■ President Joe Biden’s proposed $6 trillion budget would run a $1.8 trillion deficit.
Tax hikes on wealthy, businesses factored in
WASHINGTON — President Joe Biden’s $6 trillion budget proposal for next year would run a $1.8 trillion federal government deficit despite a raft of new tax increases on corporations and high-income people designed to pay for his spending plans.
Biden had already announced his major budget initiatives, but during a rollout Friday, he will wrap them into a single proposal to incorporate them into the government’s existing budget framework, including Social
Security and Medicare.
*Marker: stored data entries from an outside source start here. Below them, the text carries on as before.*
(** * LoreForge: retrieval-augmented memory and session orchestration

    A shallow embedding of the Python sources

      - [src/core/character_manager.py]  (ability scores, characters),
      - [src/game/dice.py]               (dice and dice notation),
      - [src/ai/ollama_client.py]        (narrative generation gateway),
      - [src/data/vector_store.py]       (semantic memory index),
      - [src/data/database.py]           (structured store),
      - [src/core/dm_engine.py]          (session orchestrator),

    together with the properties of the specification that concern them.

    Conventions of the embedding.
      - Python [int] is [Z]; [//] is [Z.div] (both round towards minus
        infinity for a positive divisor).
      - Text is ASCII text, a [string]; [str.lower], [str.strip], [in],
        slicing and [str.join] are written out below. On ASCII text they
        are the methods of Python, character for character; a theorem
        about [len], [str.lower] or [str.strip] of a text that comes from
        outside says that the text is ASCII, with [PyStr.isascii].
      - A dict whose keys vary at run time is an association list of
        [pyval]s or a [gmap]; a dict with a fixed row layout is a record.
      - Finite floats (distances, loop time) are rationals.
      - A coroutine is run to completion at each [await]: the sources use
        no concurrent tasks.
      - Exceptions are values of [py_exn]; a method is a function from the
        object graph to a result and the object graph after the call, so
        that a mutation made before a [raise] stays visible.
      - Of the log only the records of [logger.error] are kept; the calls
        to [logger.info] and [logger.debug] have no effect on the flow.
      - The engine is taken after [initialize]: its database and its
        vector store are in place. *)

From Stdlib Require Import ZArith QArith Qround String Ascii List Sorting Permutation Lia DecimalString.
From stdpp Require Import gmap strings list fin_maps.

Open Scope string_scope.
Open Scope list_scope.
Open Scope Z_scope.

(** ** Text primitives of Python *)

Module PyStr.

(** [s.isascii()]: every character is below 128. *)
Fixpoint isascii (s : string) : bool :=
  match s with
  | EmptyString => true
  | String c t => (nat_of_ascii c <? 128)%nat && isascii t
  end.

Definition is_upper (c : ascii) : bool :=
  let n := nat_of_ascii c in (65 <=? n)%nat && (n <=? 90)%nat.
That provides a fuller view of the administration’s fiscal posture.
Capitol Hill aides confirmed key elements of the Biden plan, which were first reported by The New York Times on Thursday. They spoke on condition of anonymity because the document is not yet public.
The whopping deficit projections reflect a government whose steadily accumulating pile of debt has topped $28 trillion after well more than $5 trillion in COVID-19 relief.
The government’s structural deficit remains unchecked, and Biden uses tax hikes on businesses and the wealthy to power huge new social programs like universal prekindergarten and large subsidies for child care.
Under Biden’s plan, the debt held by the public would exceed the size of the economy and soon eclipse record levels of debt relative to gross domestic product that have stood since World War II.
That’s despite more than $3 trillion in proposed tax increases over the decade, including an increase in the corporate tax rate from 21 percent to 28 percent, increased capital gains rates on top earners, and returning the top personal income tax bracket to 39.6 percent.
Like all presidential budgets, Biden’s plan is simply a proposal.
It’s up to Congress to implement it through tax and spending legislation and annual agency budget bills.